_Task directions_
Those lines of the material below that fall between its first line and the line with "by (apply elem_of_group_keys; eauto).", both included, are to be repeated exactly.

_Extracted material_
[Start of section]

(** C7, as the code has it: on a filtered view on which pandas computes the
    Sales sum of each Region group exactly, the pie's slice values add up to
    the sum of Sales over the rows whose Region is not missing, and the pie
    has a slice exactly when there is such a row.  So when no Region of the
    view is missing the slice values add up to the sum of the Sales column;
    and when pandas computes that sum exactly too, the Total Sales metric is
    the sum of the slices with its fractional part dropped. *)
Theorem pie_slices_sum_to_sales (np : Numerics) (df_selection : DataFrame) :
  (∀ k, computed_exactly (group_sum np)
          (Sales <$> filter (λ r, Region r = k) df_selection)) →
  (sum ((sales_by_region np df_selection).*2) ==
   sum (Sales <$> filter (λ r, Region r ≠ Missing) df_selection))%Q ∧
  (sales_by_region np df_selection ≠ [] ↔
   ∃ r, r ∈ df_selection ∧ Region r ≠ Missing) ∧
  ((∀ r, r ∈ df_selection → Region r ≠ Missing) →
   (sum ((sales_by_region np df_selection).*2) ==
    sum (Sales <$> df_selection))%Q ∧
   (computed_exactly (Sales_sum np) (Sales <$> df_selection) →
    total_sales np df_selection =
      int_ (sum ((sales_by_region np df_selection).*2)))).
Proof.
  intros Hgroups.
  pose proof (groupby_sum_Sales_values np Region df_selection Hgroups)
    as Hsum.
  split; [exact Hsum|]. split.
  - unfold sales_by_region. split.
    + destruct (groupby_sum_Sales np Region df_selection) as [|[k x] s] eqn:E;
        [done|]. intros _.
      assert (Hin : (k, x) ∈ groupby_sum_Sales np Region df_selection)
        by (rewrite E; left).
      apply elem_of_groupby_sum_Sales in Hin as (Hk & (r & Hr & <-) & _).
      eauto.
    + intros (r & Hr & Hk) Hnil.
      assert (Hin : Region r ∈ group_keys Region df_selection)
        by (apply elem_of_group_keys; eauto).
      rewrite <- (groupby_sum_Sales_index np), Hnil in Hin.
      by apply elem_of_nil in Hin.
  - intros Hkeys.
    assert (Hall : (sum ((sales_by_region np df_selection).*2) ==
                    sum (Sales <$> df_selection))%Q).
    { rewrite Hsum. by rewrite filter_all. }
    split; [exact Hall|]. intros Htotal.
    unfold total_sales. apply int_proper.
    unfold computed_exactly in Htotal. by rewrite Htotal, Hall.
Qed.

(** The two slices of the two-row dataset add up to its Sales. *)
Lemma pie_slices_sum_to_sales_witness :
  (sum ((sales_by_region exact_arithmetic [row_chairs; row_paper]).*2) ==
   sum (Sales <$> [row_chairs; row_paper]))%Q.
Proof.
  destruct (pie_slices_sum_to_sales exact_arithmetic [row_chairs; row_paper])
    as (_ & _ & H).
  - intros k. reflexivity.
  - destruct H as [H _]; [|exact H]. intros r Hr.
    apply elem_of_cons in Hr as [->|Hr]; [discriminate|].
    apply list_elem_of_singleton in Hr as ->. discriminate.
Defined.

(** C7 as stated fails: for a view of one sale of half a unit, the only pie
    slice is 1/2 while the Total Sales metric is 0.  One half is a binary
    fraction, so pandas' sums are the exact ones here. *)
Lemma pie_slices_differ_from_total_sales :
  [row_half] ≠ [] ∧
  (sales_by_region exact_arithmetic [row_half]).*2 = [(1 # 2)%Q] ∧
  total_sales exact_arithmetic [row_half] = 0%Z ∧
  ¬ (sum ((sales_by_region exact_arithmetic [row_half]).*2) ==
     inject_Z (total_sales exact_arithmetic [row_half]))%Q.
Proof.
  split; [discriminate|]. split; [reflexivity|]. split; [reflexivity|].
  vm_compute. discriminate.
Qed.

(** C6: the Sub-Category aggregate pairs every Sub-Category of the view
    (a missing one apart) once with the sum pandas computes over the Sales
    of its rows; the bar sequence is that aggregate reordered, and it is in
    ascending order of the sums: of two adjacent bars the earlier has the
    smaller or equal value. *)
Theorem subcategory_bars_ascending (np : Numerics) (df_selection : DataFrame) :
  let bars := sales_by_subcategory np df_selection in
  bars ≡ₚ groupby_sum_Sales np Sub_Category df_selection ∧
  NoDup (bars.*1) ∧
  (∀ k x, (k, x) ∈ bars ↔
          k ≠ Missing ∧ (∃ r, r ∈ df_selection ∧ Sub_Category r = k) ∧
          x = group_sum np
                (Sales <$> filter (λ r, Sub_Category r = k) df_selection)) ∧
  (∀ i a b, bars !! i = Some a → bars !! S i = Some b → (a.2 <= b.2)%Q).
Proof.
  intros bars.
  assert (Hperm : bars ≡ₚ groupby_sum_Sales np Sub_Category df_selection)
    by apply sort_by_Permutation.
  split; [exact Hperm|]. split; [|split].
  - rewrite Hperm, groupby_sum_Sales_index. apply NoDup_group_keys.
  - intros k x. rewrite Hperm. apply elem_of_groupby_sum_Sales.
  - intros i a b. apply (Sorted_adjacent value_le).
    apply Sorted_sort_by, _.
Qed.

(** Paper (50) comes before Chairs (100). *)
Example subcategory_bars_example :
  sales_by_subcategory exact_arithmetic [row_chairs; row_paper] =
  [(Text "Paper", 50%Q); (Text "Chairs", 100%Q)].
Proof. reflexivity. Qed.
(** ** The script, run top to bottom *)

Section run.
Variable read_csv : string → CsvResult.
Variable to_datetime : string → option Timestamp.
Variable np : Numerics.

(** Once the file is read, the script puts the filters on the page and then
    either warns and stops, or renders the main page. *)
Lemma app_loaded (w : Widgets) (lines : list CsvLine) :
  read_csv data_path = Parsed lines →
  let df := dropna (convert_Order_Date to_datetime (frame_of_lines lines)) in
  app read_csv to_datetime np w =
  match selected_view df w with
  | [] => ((page_up_to_filters df ++ [StWarning empty_warning])%list, Stopped)
  | _ :: _ =>
      ((page_up_to_filters df ++ (main_page np (selected_view df w)).1)%list, Done tt)
  end.
Proof.
  intros Hread df. unfold app, load_data. rewrite Hread.
  fold df. unfold selected_view, df_selection_of, multiselect. simpl.
  destruct (query df _ _) as [|r v]; reflexivity.
Qed.

(** C8: when the filtered view is empty, the run shows a warning right
    after the filters and stops there, so the page holds no metric, chart or
    table; and any run whose page holds a metric, a chart or the table was
    rendered from a non-empty view. *)
Theorem empty_view_warns_and_halts (w : Widgets) (lines : list CsvLine) :
  read_csv data_path = Parsed lines →
  let df := dropna (convert_Order_Date to_datetime (frame_of_lines lines)) in
  (selected_view df w = [] →
   app read_csv to_datetime np w =
     ((page_up_to_filters df ++ [StWarning empty_warning])%list, Stopped)) ∧
  (∀ e, e ∈ (app read_csv to_datetime np w).1 → shows_data e = true →
        selected_view df w ≠ []).
Proof.
  intros Hread df. pose proof (app_loaded w lines Hread) as Happ.
  fold df in Happ. split.
  - intros Hempty. by rewrite Happ, Hempty.
  - intros e He Hdata Hempty. rewrite Happ, Hempty in He. simpl in He.
    repeat (apply elem_of_cons in He as [->|He]; [discriminate|]).
    by apply elem_of_nil in He.
Qed.

(** C9: for every path, a missing file makes the loader report that the
    file was not found, and any other exception makes it report the
    exception's message; in both cases it returns no dataset.  When the
    loader returns no dataset for the script's path, the run stops right
    after the loader's report: no filter widget and no later section is on
    the page. *)
Theorem load_failure_reports_and_halts (path : string) (w : Widgets) :
  (read_csv path = FileNotFoundError →
   load_data read_csv to_datetime path =
     ([StError ("Error: The file '" ++ path ++
         "' was not found. Please make sure it is in the same folder as the script.")],
      Done None)) ∧
  (∀ e, read_csv path = OtherException e →
   load_data read_csv to_datetime path =
     ([StError ("An error occurred while loading the data: " ++ e)], Done None)) ∧
  (∀ report, load_data read_csv to_datetime data_path = (report, Done None) →
   app read_csv to_datetime np w =
     (PageConfig "Superstore Sales Dashboard" "🛒" "wide" "expanded" :: report,
      Stopped)).
Proof.
  split; [|split].
  - intros H. unfold load_data. by rewrite H.
  - intros e H. unfold load_data. by rewrite H.
  - intros report H. unfold app. rewrite H. simpl. by rewrite app_nil_r.
Qed.

End run.

(** With no Region picked the run ends on the warning. *)
Lemma empty_view_warns_and_halts_witness :
  app (only_file [chairs; paper]) strptime_mdY exact_arithmetic no_region =
  ((page_up_to_filters [row_chairs; row_paper] ++ [StWarning empty_warning])%list, Stopped).
Proof.
  apply (empty_view_warns_and_halts (only_file [chairs; paper]) strptime_mdY
           exact_arithmetic no_region [chairs; paper] eq_refl).
  reflexivity.
Defined.

(** A missing file, and a file pandas cannot parse. *)
Lemma load_failure_reports_and_halts_witness :
  app (λ _, FileNotFoundError) strptime_mdY exact_arithmetic untouched =
    ([PageConfig "Superstore Sales Dashboard" "🛒" "wide" "expanded";
      StError "Error: The file 'superstore_sales.csv' was not found. Please make sure it is in the same folder as the script."],
     Stopped) ∧
  app (λ _, OtherException "No columns to parse from file") strptime_mdY exact_arithmetic untouched =
    ([PageConfig "Superstore Sales Dashboard" "🛒" "wide" "expanded";
      StError "An error occurred while loading the data: No columns to parse from file"],
     Stopped).
Proof.
  split.
  - destruct (load_failure_reports_and_halts (λ _, FileNotFoundError)
                strptime_mdY exact_arithmetic data_path untouched)
      as (Hload & _ & Happ).
    exact (Happ _ (Hload eq_refl)).
  - destruct (load_failure_reports_and_halts
                (λ _, OtherException "No columns to parse from file")
                strptime_mdY exact_arithmetic data_path untouched)
      as (_ & Hload & Happ).
    exact (Happ _ (Hload _ eq_refl)).
Defined.

(** ** The scenarios of the specification, run

    The amounts of the scenarios are whole numbers, on which pandas'
    results are the exact ones. *)

Example scenario_default_filters :
  let v := selected_view [row_chairs; row_paper] untouched in
  v = [row_chairs; row_paper] ∧
  total_sales exact_arithmetic v = 150%Z ∧
  total_profit exact_arithmetic v = 15%Z ∧
  (average_sale exact_arithmetic v == 75)%Q ∧
  length (sales_by_subcategory exact_arithmetic v) = 2 ∧
  length (sales_by_region exact_arithmetic v) = 2.
Proof. by vm_compute. Qed.

Example scenario_east_only :
  let v := selected_view [row_chairs; row_paper] only_east in
  v = [row_chairs] ∧ total_sales exact_arithmetic v = 100%Z ∧
  length (sales_by_region exact_arithmetic v) = 1.
Proof. by vm_compute. Qed.

Example scenario_dates :
  load_data (only_file [chairs; undated; paper]) strptime_mdY data_path =
  ([], Done (Some [row_chairs;
                   {| idx := 2; Region := Text "West"; Category := Text "Office";
                      Sub_Category := Text "Paper";
                      Order_Date := Some {| year := 2020; month := 2; day := 2 |};
                      Sales := 50; Profit := 5 |}])).
Proof. reflexivity. Qed.

Example scenario_render :
  ∃ page,
    app (only_file [chairs; paper]) strptime_mdY exact_arithmetic untouched =
      (page, Done tt) ∧
    filter (λ e, shows_data e = true) page =
      [StMetric "Total Sales" {| amount := 150; decimals := 0 |};
       StMetric "Total Profit" {| amount := 15; decimals := 0 |};
       StMetric "Average Sale Value" {| amount := 7500 # 100; decimals := 2 |};
       PlotlyChart (Bar "<b>Sales by Product Sub-Category</b>"
                      [50%Q; 100%Q] [Text "Paper"; Text "Chairs"]);
       PlotlyChart (Pie "<b>Sales by Region</b>" [100%Q; 50%Q]
                      [Text "East"; Text "West"] [(5 # 100)%Q; (5 # 100)%Q]);
       ExpanderDataframe "View Raw Data Table" [row_chairs; row_paper]].
Proof. eexists. split; vm_compute; reflexivity. Qed.

(** A sale whose Region cell is empty stays in the view when the missing
    value is among the picks, and has no pie slice. *)
Example scenario_missing_region :
  let v := selected_view [row_chairs; row_nowhere] untouched in
  v = [row_chairs; row_nowhere] ∧
  sales_by_region exact_arithmetic v = [(Text "East", 100%Q)].
Proof. by vm_compute. Qed.

(** * Further properties of the script *)

(** ** Filter options and selections *)

Lemma unique_from_sublist (seen l : list Key) :
  unique_from seen l `sublist_of` l.
Proof.
  revert seen. induction l as [|x l IH]; intros seen; simpl; [constructor|].
  destruct (decide (x ∈ seen)).
  - apply sublist_cons, IH.
  - apply sublist_skip, IH.
Qed.

(** Only the members of [seen] matter. *)
Lemma unique_from_seen (s1 s2 l : list Key) :
  (∀ x, x ∈ s1 ↔ x ∈ s2) → unique_from s1 l = unique_from s2 l.
Proof.
  revert s1 s2. induction l as [|y l IH]; intros s1 s2 Hs; simpl; [done|].
  destruct (decide (y ∈ s1)) as [H1|H1], (decide (y ∈ s2)) as [H2|H2].
  - by apply IH.
  - by apply Hs in H1.
  - by apply Hs in H2.
  - f_equal. apply IH. intros x. rewrite !elem_of_cons, Hs. tauto.
Qed.
Lemma names_of_unbound addr class_dict :
  addr ∉ class_dict.*2 -> names_of addr class_dict = [].
Proof.
  intros Hno. destruct (names_of addr class_dict) as [|n l] eqn:Hn; [reflexivity|].
  exfalso. apply Hno.
  assert (Hin : n ∈ names_of addr class_dict) by (rewrite Hn; left).
  apply names_of_elem in Hin. apply list_elem_of_fmap. by exists (n, addr).
Qed.

(** A registry holds the names bound to the objects that pass its test. *)
Lemma registry_lookup (proj : Cls -> gmap string nat) (test : Attr -> bool)
    class_dict heap attrname addr :
  (forall st n x,
     proj (visit cls st (n, x))
     = if has test (objects st !! x) then <[n := x]> (proj st) else proj st) ->
  (forall n a, test (touch cls n a) = test a) ->
  proj (mkCls heap ∅ ∅ ∅) = ∅ ->
  NoDup class_dict.*1 ->
  proj (register cls class_dict heap) !! attrname = Some addr
  <-> (attrname, addr) ∈ class_dict /\ has test (heap !! addr) = true.
Proof.
  intros Hvisit Htest Hempty.
  induction class_dict as [|[n x] d IH] using rev_ind; intros Hnd.
  - unfold register. cbn. rewrite Hempty, lookup_empty.
    split; [done|]. intros [Hin _]. by apply elem_of_nil in Hin.
  - rewrite fmap_app in Hnd. apply NoDup_app in Hnd as (Hnd & Hfresh & _).
    specialize (IH Hnd).
    assert (Hn : n ∉ d.*1).
    { intros Hin. apply (Hfresh n Hin). cbn. left. }
    unfold register. rewrite fold_left_app. cbn [fold_left].
    rewrite Hvisit. fold (register cls d heap).
    rewrite (register_has test d heap x Htest).
    rewrite elem_of_app, list_elem_of_singleton.
    destruct (has test (heap !! x)) eqn:Hx.
    + rewrite lookup_insert. case_decide as Heq.
      * subst n. split.
        -- intros [= ->]. split; [by right | exact Hx].
        -- intros [[Hin | [= ->]] _]; [|reflexivity].
           exfalso. apply Hn. apply list_elem_of_fmap. by exists (attrname, addr).
      * rewrite IH. split.
        -- intros [Hin Ht]. split; [by left | exact Ht].
        -- intros [[Hin | [= -> ->]] Ht]; [by split | done].
    + rewrite IH. split.
      * intros [Hin Ht]. split; [by left | exact Ht].
      * intros [[Hin | [= -> ->]] Ht]; [by split | congruence].
Qed.
(** [_ord2ymd] yields a calendar date, and [_ymd2ord] takes it back. *)
Lemma ord2ymd_spec (n : Z) :
  1 <= n <= MAXORDINAL ->
  let '(y, m, d) := ord2ymd n in
  1 <= y <= 9999 /\ 1 <= m <= 12 /\ 1 <= d <= days_in_month (is_leap y) m
  /\ ymd2ord y m d = n.
Proof.
  unfold MAXORDINAL. intros Hn. unfold ord2ymd. cbv zeta.
  pose proof (Z.div_mod (n - 1) DI400Y ltac:(discriminate)) as E1.
  pose proof (Z.mod_pos_bound (n - 1) DI400Y ltac:(reflexivity)) as B1.
  set (n400 := (n - 1) / DI400Y) in *.
  set (r1 := (n - 1) mod DI400Y) in *.
  pose proof (Z.div_mod r1 DI100Y ltac:(discriminate)) as E2.
  pose proof (Z.mod_pos_bound r1 DI100Y ltac:(reflexivity)) as B2.
  set (n100 := r1 / DI100Y) in *.
  set (r2 := r1 mod DI100Y) in *.
  pose proof (Z.div_mod r2 DI4Y ltac:(discriminate)) as E3.
  pose proof (Z.mod_pos_bound r2 DI4Y ltac:(reflexivity)) as B3.
  set (n4 := r2 / DI4Y) in *.
  set (r3 := r2 mod DI4Y) in *.
  pose proof (Z.div_mod r3 365 ltac:(discriminate)) as E4.
  pose proof (Z.mod_pos_bound r3 365 ltac:(reflexivity)) as B4.
  set (n1 := r3 / 365) in *.
  set (r4 := r3 mod 365) in *.
  clearbody n400 r1 n100 r2 n4 r3 n1 r4.
  unfold DI400Y, DI100Y, DI4Y in E1, B1, E2, B2, E3, B3.
  assert (H400 : 0 <= n400 < 25) by lia.
  assert (H100 : 0 <= n100 <= 4) by lia.
  assert (H4 : 0 <= n4 < 25) by lia.
  assert (H1 : 0 <= n1 <= 4) by lia.
  destruct (Z.eqb_spec n1 4) as [Hn1|Hn1]; cbn [orb].
  - (* 31 December of a leap year inside a century *)
    assert (Hn4 : n4 <> 24) by lia.
    assert (Hc : 0 <= n100 < 4) by lia.
    destruct (leap_year_end n400 n100 n4 H400 Hc H4 (or_introl Hn4)) as [Hl Hd].
    replace (n400 * 400 + 1 + n100 * 100 + n4 * 4 + n1 - 1)
      with (n400 * 400 + 1 + n100 * 100 + n4 * 4 + 3) by lia.
    unfold ymd2ord. rewrite Hl, Hd. unfold DI400Y, DI100Y, DI4Y.
    change (days_before_month true 12) with 335.
    change (days_in_month true 12) with 31. lia.
  - destruct (Z.eqb_spec n100 4) as [Hn100|Hn100].
    + (* 31 December of a year divisible by 400 *)
      assert (Hz : n4 = 0 /\ n1 = 0 /\ r4 = 0) by lia.
      destruct Hz as (-> & -> & ->). subst n100.
      destruct (leap_year_end n400 3 24 H400 ltac:(lia) ltac:(lia)
                  (or_intror eq_refl)) as [Hl Hd].
      replace (n400 * 400 + 1 + 4 * 100 + 0 * 4 + 0 - 1)
        with (n400 * 400 + 1 + 3 * 100 + 24 * 4 + 3) by lia.
      unfold ymd2ord. rewrite Hl, Hd. unfold DI400Y, DI100Y, DI4Y.
      change (days_before_month true 12) with 335.
      change (days_in_month true 12) with 31. lia.
    + (* any other day *)
      assert (Hc : 0 <= n100 < 4) by lia.
      assert (Hy : 0 <= n1 < 4) by lia.
      destruct (year_layout n400 n100 n4 n1 H400 Hc H4 Hy) as [Hd Hl].
      cbv zeta in Hd, Hl. rewrite <- Hl.
      set (y := n400 * 400 + 1 + n100 * 100 + n4 * 4 + n1) in *.
      pose proof (month_day_spec (is_leap y) r4) as Hmd.
      destruct (month_day (is_leap y) r4) as [m d].
      unfold ymd2ord.
      assert (Hr : 0 <= r4 < (if is_leap y then 366 else 365))
        by (destruct (is_leap y); lia).
      specialize (Hmd Hr). unfold DI400Y, DI100Y, DI4Y in Hd.
      repeat split; lia.
Qed.
(** [s.split(sep)] for a non-empty [sep] (every separator of the source is
    a non-empty literal). [skip] counts the code points of a separator
    still to be passed over, [cur] is the piece being read, reversed. *)
Fixpoint split_go (sep : str) (skip : nat) (cur s : str) : list str :=
  match s with
  | [] => [reverse cur]
  | c :: s' =>
      match skip with
      | S k => split_go sep k cur s'
      | O =>
          if startswith s sep
          then reverse cur :: split_go sep (length sep - 1) [] s'
          else split_go sep 0 (c :: cur) s'
      end
  end.

Definition split (s sep : str) : list str := split_go sep 0 [] s.

(** [sep.join(parts)] *)
Fixpoint join (sep : str) (parts : list str) : str :=
  match parts with
  | [] => []
  | [p] => p
  | p :: rest => p ++ sep ++ join sep rest
  end.

(** [s.replace(old, new)] for a non-empty [old]. *)
Definition replace (s old new : str) : str := join new (split s old).

(** [s.lower()] on the ASCII letters, which is all the extensions the
    source compares against can contain; other code points are kept. *)
Definition lower_char (c : char) : char :=
  if ((65 <=? c) && (c <=? 90))%N then (c + 32)%N else c.

Definition lower (s : str) : str := map lower_char s.

(** Equality of two [str] values, [==]. *)
Definition str_eqb (a b : str) : bool := bool_decide (a = b).

(** *** Exceptions *)

(** The classes the source tells apart in its [except] clauses; every
    other subclass of [Exception] is an [OtherException]. *)
Inductive exn :=
| ImportError
| IndexError
| UnicodeDecodeError
| CalledProcessError (stderr : str)
| OtherException (what : string).
(** * TI System Control Interface protocol driver: transfer layer

    A shallow embedding of [drivers/firmware/ti_sci.c]: the pool of
    pre-allocated transfers, the counting semaphore that bounds the
    pending messages, the allocation bitmap whose index is the message
    sequence identifier, the receive callback, and the synchronous
    transfer built from them.

    Integers are [Z] with the C conversions written out; buffers are
    lists of bytes (each a [Z] below 256); the bitmap is its array of
    [unsigned long] words; the array [xfer_block] is a list read with
    [!!] and updated with [<[ _ := _ ]>]; a pointer to a transfer is its
    index in [xfer_block]. An access outside [xfer_block] or outside
    the words of the bitmap is undefined in C and is [None] here.

    The handles given to clients ([ti_sci_get_handle],
    [ti_sci_put_handle], their managed variants and [ti_sci_remove])
    are modelled over the instances, by address, and the list
    [ti_sci_list]; the debug log file over the debug fields of the
    instance. *)

From Stdlib Require Import ZArith Lia Bool List.
From stdpp Require Import base option list.
Import ListNotations.

Local Open Scope Z_scope.

(** ** Error numbers and integer conversions *)

(** Modelled from the spec: the error numbers of [asm-generic/errno.h]
    and [asm-generic/errno-base.h] are not among the sources. The range
    error, the two timeouts and the initialisation errors are distinct
    positive numbers, here those of Linux. *)
Definition EINVAL : Z := 22.
Definition ENOMEM : Z := 12.
Definition ERANGE : Z := 34.
Definition ETIME : Z := 62.
Definition ETIMEDOUT : Z := 110.

(** The K2G host is a 32-bit core: [size_t] and [unsigned long] have
    32 bits. *)
Definition BITS_PER_LONG : Z := 32.

(** Conversion of an [int] operand to [size_t] in a mixed comparison. *)
Definition size_t_of_int (v : Z) : Z := v mod 2 ^ BITS_PER_LONG.

(** The cast [(u8)v]. *)
Definition u8 (v : Z) : Z := v mod 256.

(** ** Bitmap operations on [xfer_alloc_table] *)

Module Bitmap.

(** Modelled from the spec: the bit operations of [linux/bitmap.h] and
    [linux/bitops.h] are not among the sources. The allocation table is
    a bitmap of slot-in-use flags, kept in an array of [unsigned long]:
    bit [nr] is bit [nr mod BITS_PER_LONG] of word [nr / BITS_PER_LONG].
    An operation on a bit whose word is not in the array has no
    result. *)
Definition BITS_TO_LONGS (nr : Z) : Z := (nr + BITS_PER_LONG - 1) / BITS_PER_LONG.

Definition BIT_MASK (nr : Z) : Z := Z.shiftl 1 (nr mod BITS_PER_LONG).

Definition BIT_WORD (nr : Z) : nat := Z.to_nat (nr / BITS_PER_LONG).

Definition word_of (nr : Z) (addr : list Z) : option Z :=
  if nr <? 0 then None else addr !! BIT_WORD nr.

Definition test_bit (nr : Z) (addr : list Z) : option bool :=
  w ← word_of nr addr;
  Some (Z.testbit w (nr mod BITS_PER_LONG)).

Definition set_bit (nr : Z) (addr : list Z) : option (list Z) :=
  w ← word_of nr addr;
  Some (<[BIT_WORD nr := Z.lor w (BIT_MASK nr)]> addr).

Definition clear_bit (nr : Z) (addr : list Z) : option (list Z) :=
  w ← word_of nr addr;
  Some (<[BIT_WORD nr := Z.ldiff w (BIT_MASK nr)]> addr).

[End of section]

_Response for this exercise_
(** C7, as the code has it: on a filtered view on which pandas computes the
    Sales sum of each Region group exactly, the pie's slice values add up to
    the sum of Sales over the rows whose Region is not missing, and the pie
    has a slice exactly when there is such a row.  So when no Region of the
    view is missing the slice values add up to the sum of the Sales column;
    and when pandas computes that sum exactly too, the Total Sales metric is
    the sum of the slices with its fractional part dropped. *)
Theorem pie_slices_sum_to_sales (np : Numerics) (df_selection : DataFrame) :
  (∀ k, computed_exactly (group_sum np)
          (Sales <$> filter (λ r, Region r = k) df_selection)) →
  (sum ((sales_by_region np df_selection).*2) ==
   sum (Sales <$> filter (λ r, Region r ≠ Missing) df_selection))%Q ∧
  (sales_by_region np df_selection ≠ [] ↔
   ∃ r, r ∈ df_selection ∧ Region r ≠ Missing) ∧
  ((∀ r, r ∈ df_selection → Region r ≠ Missing) →
   (sum ((sales_by_region np df_selection).*2) ==
    sum (Sales <$> df_selection))%Q ∧
   (computed_exactly (Sales_sum np) (Sales <$> df_selection) →
    total_sales np df_selection =
      int_ (sum ((sales_by_region np df_selection).*2)))).
Proof.
  intros Hgroups.
  pose proof (groupby_sum_Sales_values np Region df_selection Hgroups)
    as Hsum.
  split; [exact Hsum|]. split.
  - unfold sales_by_region. split.
    + destruct (groupby_sum_Sales np Region df_selection) as [|[k x] s] eqn:E;
        [done|]. intros _.
      assert (Hin : (k, x) ∈ groupby_sum_Sales np Region df_selection)
        by (rewrite E; left).
      apply elem_of_groupby_sum_Sales in Hin as (Hk & (r & Hr & <-) & _).
      eauto.
    + intros (r & Hr & Hk) Hnil.
      assert (Hin : Region r ∈ group_keys Region df_selection)
        by (apply elem_of_group_keys; eauto).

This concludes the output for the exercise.